══ PROVIDED INFORMATION
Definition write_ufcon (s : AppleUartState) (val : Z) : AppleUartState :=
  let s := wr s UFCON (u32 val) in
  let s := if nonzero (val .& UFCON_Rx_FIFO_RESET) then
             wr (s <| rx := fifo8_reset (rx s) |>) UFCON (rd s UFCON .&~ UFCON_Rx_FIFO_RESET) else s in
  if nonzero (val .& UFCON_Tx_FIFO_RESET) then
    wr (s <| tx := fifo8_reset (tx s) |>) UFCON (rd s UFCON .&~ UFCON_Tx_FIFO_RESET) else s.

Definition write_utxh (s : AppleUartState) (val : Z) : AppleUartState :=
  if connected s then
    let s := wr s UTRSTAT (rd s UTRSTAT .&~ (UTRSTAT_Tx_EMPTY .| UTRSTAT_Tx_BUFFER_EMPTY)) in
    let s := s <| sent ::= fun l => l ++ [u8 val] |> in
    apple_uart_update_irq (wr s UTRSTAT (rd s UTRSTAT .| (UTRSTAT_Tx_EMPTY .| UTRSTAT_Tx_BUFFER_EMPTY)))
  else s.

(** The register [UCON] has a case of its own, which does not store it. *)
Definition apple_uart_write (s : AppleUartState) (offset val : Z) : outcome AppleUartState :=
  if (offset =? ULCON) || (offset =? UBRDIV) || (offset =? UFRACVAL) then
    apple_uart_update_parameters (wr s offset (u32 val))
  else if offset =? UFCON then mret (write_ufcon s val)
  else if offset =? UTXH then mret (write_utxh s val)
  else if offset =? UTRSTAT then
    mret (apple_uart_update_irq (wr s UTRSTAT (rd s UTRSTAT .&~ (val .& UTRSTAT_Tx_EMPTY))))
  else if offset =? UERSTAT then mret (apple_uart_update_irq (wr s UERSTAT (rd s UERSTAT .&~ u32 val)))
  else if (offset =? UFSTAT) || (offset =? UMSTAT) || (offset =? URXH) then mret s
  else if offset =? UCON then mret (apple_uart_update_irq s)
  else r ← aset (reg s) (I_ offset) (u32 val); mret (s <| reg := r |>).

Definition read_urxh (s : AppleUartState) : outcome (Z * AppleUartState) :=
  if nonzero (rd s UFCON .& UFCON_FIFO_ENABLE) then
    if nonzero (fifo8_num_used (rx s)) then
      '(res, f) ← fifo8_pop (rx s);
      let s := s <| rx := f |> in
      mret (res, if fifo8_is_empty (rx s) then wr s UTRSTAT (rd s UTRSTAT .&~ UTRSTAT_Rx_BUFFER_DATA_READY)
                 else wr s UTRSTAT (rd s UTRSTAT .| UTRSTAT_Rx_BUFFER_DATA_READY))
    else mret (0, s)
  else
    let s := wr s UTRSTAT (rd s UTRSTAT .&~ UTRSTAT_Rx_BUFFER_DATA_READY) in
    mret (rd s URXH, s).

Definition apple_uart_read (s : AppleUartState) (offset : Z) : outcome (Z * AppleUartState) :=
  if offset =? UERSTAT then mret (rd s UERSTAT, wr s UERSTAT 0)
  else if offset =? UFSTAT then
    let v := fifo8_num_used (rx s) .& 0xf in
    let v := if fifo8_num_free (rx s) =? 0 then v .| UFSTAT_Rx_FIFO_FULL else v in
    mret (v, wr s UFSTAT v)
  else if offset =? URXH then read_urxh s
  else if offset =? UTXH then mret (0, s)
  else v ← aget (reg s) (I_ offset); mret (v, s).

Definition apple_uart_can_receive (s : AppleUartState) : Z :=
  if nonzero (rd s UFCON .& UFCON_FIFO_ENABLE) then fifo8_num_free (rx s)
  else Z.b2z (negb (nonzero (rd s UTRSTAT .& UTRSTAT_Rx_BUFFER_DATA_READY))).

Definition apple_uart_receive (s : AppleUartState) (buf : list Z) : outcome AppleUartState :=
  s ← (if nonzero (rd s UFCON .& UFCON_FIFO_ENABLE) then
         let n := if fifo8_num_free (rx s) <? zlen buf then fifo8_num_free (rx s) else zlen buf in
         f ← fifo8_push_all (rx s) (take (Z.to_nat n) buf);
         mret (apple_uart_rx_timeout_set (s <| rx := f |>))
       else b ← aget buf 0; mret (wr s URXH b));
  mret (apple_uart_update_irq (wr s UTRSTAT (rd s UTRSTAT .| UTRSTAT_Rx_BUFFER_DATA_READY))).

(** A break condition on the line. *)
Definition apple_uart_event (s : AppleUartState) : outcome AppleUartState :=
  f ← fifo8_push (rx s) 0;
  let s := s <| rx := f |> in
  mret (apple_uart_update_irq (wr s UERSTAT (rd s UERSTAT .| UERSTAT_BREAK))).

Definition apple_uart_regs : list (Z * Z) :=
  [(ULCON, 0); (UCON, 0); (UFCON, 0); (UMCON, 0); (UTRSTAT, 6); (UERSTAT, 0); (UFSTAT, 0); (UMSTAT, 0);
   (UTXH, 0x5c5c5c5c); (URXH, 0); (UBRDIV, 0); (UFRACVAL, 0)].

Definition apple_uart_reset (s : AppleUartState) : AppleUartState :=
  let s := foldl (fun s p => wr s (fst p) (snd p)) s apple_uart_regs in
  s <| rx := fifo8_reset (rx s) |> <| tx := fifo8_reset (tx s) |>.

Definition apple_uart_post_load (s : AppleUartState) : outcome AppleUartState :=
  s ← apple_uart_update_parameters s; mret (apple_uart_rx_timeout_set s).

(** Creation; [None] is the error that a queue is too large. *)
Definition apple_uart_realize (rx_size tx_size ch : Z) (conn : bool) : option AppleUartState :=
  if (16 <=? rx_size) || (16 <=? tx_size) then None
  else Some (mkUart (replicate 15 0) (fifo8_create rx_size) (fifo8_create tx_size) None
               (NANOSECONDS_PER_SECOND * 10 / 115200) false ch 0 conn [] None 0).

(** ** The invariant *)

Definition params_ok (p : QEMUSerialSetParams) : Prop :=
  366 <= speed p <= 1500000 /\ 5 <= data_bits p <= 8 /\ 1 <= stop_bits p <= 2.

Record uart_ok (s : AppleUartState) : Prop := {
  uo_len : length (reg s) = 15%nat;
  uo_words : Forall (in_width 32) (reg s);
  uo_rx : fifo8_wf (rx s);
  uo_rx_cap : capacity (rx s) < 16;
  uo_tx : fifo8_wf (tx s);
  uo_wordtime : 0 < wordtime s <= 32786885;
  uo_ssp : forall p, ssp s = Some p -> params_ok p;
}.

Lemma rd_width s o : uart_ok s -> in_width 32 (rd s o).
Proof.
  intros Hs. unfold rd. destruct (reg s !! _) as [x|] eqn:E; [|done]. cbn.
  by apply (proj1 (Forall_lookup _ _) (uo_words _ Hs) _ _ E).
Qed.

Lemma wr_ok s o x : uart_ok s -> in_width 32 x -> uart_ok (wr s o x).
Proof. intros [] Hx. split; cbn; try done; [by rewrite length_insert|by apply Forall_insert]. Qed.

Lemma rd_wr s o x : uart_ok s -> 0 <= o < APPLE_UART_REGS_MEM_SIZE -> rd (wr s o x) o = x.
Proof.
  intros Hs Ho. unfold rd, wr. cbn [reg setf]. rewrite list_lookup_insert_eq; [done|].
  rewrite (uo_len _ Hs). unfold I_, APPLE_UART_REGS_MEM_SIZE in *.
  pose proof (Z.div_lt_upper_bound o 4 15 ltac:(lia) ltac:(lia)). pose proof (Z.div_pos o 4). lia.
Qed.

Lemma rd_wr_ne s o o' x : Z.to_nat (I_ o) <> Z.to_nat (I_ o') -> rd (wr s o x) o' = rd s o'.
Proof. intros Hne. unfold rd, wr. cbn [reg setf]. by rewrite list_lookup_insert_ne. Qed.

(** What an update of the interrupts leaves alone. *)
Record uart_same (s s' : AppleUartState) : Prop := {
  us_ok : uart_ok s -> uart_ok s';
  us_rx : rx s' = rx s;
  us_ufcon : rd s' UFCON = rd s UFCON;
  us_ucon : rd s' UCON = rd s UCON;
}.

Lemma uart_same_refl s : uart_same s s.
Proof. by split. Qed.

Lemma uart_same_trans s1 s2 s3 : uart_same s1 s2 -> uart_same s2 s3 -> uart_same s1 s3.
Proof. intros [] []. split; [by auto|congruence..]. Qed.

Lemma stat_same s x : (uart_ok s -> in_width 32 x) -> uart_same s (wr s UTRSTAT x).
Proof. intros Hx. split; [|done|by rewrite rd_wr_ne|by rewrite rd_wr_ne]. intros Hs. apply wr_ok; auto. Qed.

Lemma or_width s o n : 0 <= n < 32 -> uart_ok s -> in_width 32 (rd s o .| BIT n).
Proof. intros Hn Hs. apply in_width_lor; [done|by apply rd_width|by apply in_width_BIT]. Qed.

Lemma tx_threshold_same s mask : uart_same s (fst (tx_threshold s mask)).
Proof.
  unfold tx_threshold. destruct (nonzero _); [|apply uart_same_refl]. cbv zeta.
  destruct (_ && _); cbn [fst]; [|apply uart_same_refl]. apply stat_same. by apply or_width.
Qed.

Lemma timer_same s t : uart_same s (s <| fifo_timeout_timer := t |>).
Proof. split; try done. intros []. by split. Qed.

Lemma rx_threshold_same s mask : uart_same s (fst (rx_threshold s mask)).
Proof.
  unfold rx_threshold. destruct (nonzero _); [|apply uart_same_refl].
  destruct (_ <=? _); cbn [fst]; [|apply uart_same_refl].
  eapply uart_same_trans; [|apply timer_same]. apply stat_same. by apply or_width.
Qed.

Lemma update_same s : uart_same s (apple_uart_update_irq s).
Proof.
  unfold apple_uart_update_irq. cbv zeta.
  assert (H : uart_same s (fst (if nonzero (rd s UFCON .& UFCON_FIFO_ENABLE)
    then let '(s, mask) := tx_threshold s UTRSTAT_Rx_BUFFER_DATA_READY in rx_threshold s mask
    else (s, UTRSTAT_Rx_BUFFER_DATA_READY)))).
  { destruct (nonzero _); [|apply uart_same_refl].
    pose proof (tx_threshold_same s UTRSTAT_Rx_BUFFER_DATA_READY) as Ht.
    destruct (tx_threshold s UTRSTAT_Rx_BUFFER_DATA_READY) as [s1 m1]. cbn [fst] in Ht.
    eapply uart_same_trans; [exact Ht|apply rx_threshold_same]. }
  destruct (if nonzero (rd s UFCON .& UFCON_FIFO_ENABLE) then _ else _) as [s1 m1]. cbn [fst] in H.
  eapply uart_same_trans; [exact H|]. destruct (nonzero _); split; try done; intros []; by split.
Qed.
════
* _REQUIREMENT_
If a line in the records contains the word "rewrite", copy it out.

* _REPLY_
Proof. intros [] Hx. split; cbn; try done; [by rewrite length_insert|by apply Forall_insert]. Qed.
  intros Hs Ho. unfold rd, wr. cbn [reg setf]. rewrite list_lookup_insert_eq; [done|].
  rewrite (uo_len _ Hs). unfold I_, APPLE_UART_REGS_MEM_SIZE in *.
Proof. intros Hne. unfold rd, wr. cbn [reg setf]. by rewrite list_lookup_insert_ne. Qed.
Proof. intros Hx. split; [|done|by rewrite rd_wr_ne|by rewrite rd_wr_ne]. intros Hs. apply wr_ok; auto. Qed.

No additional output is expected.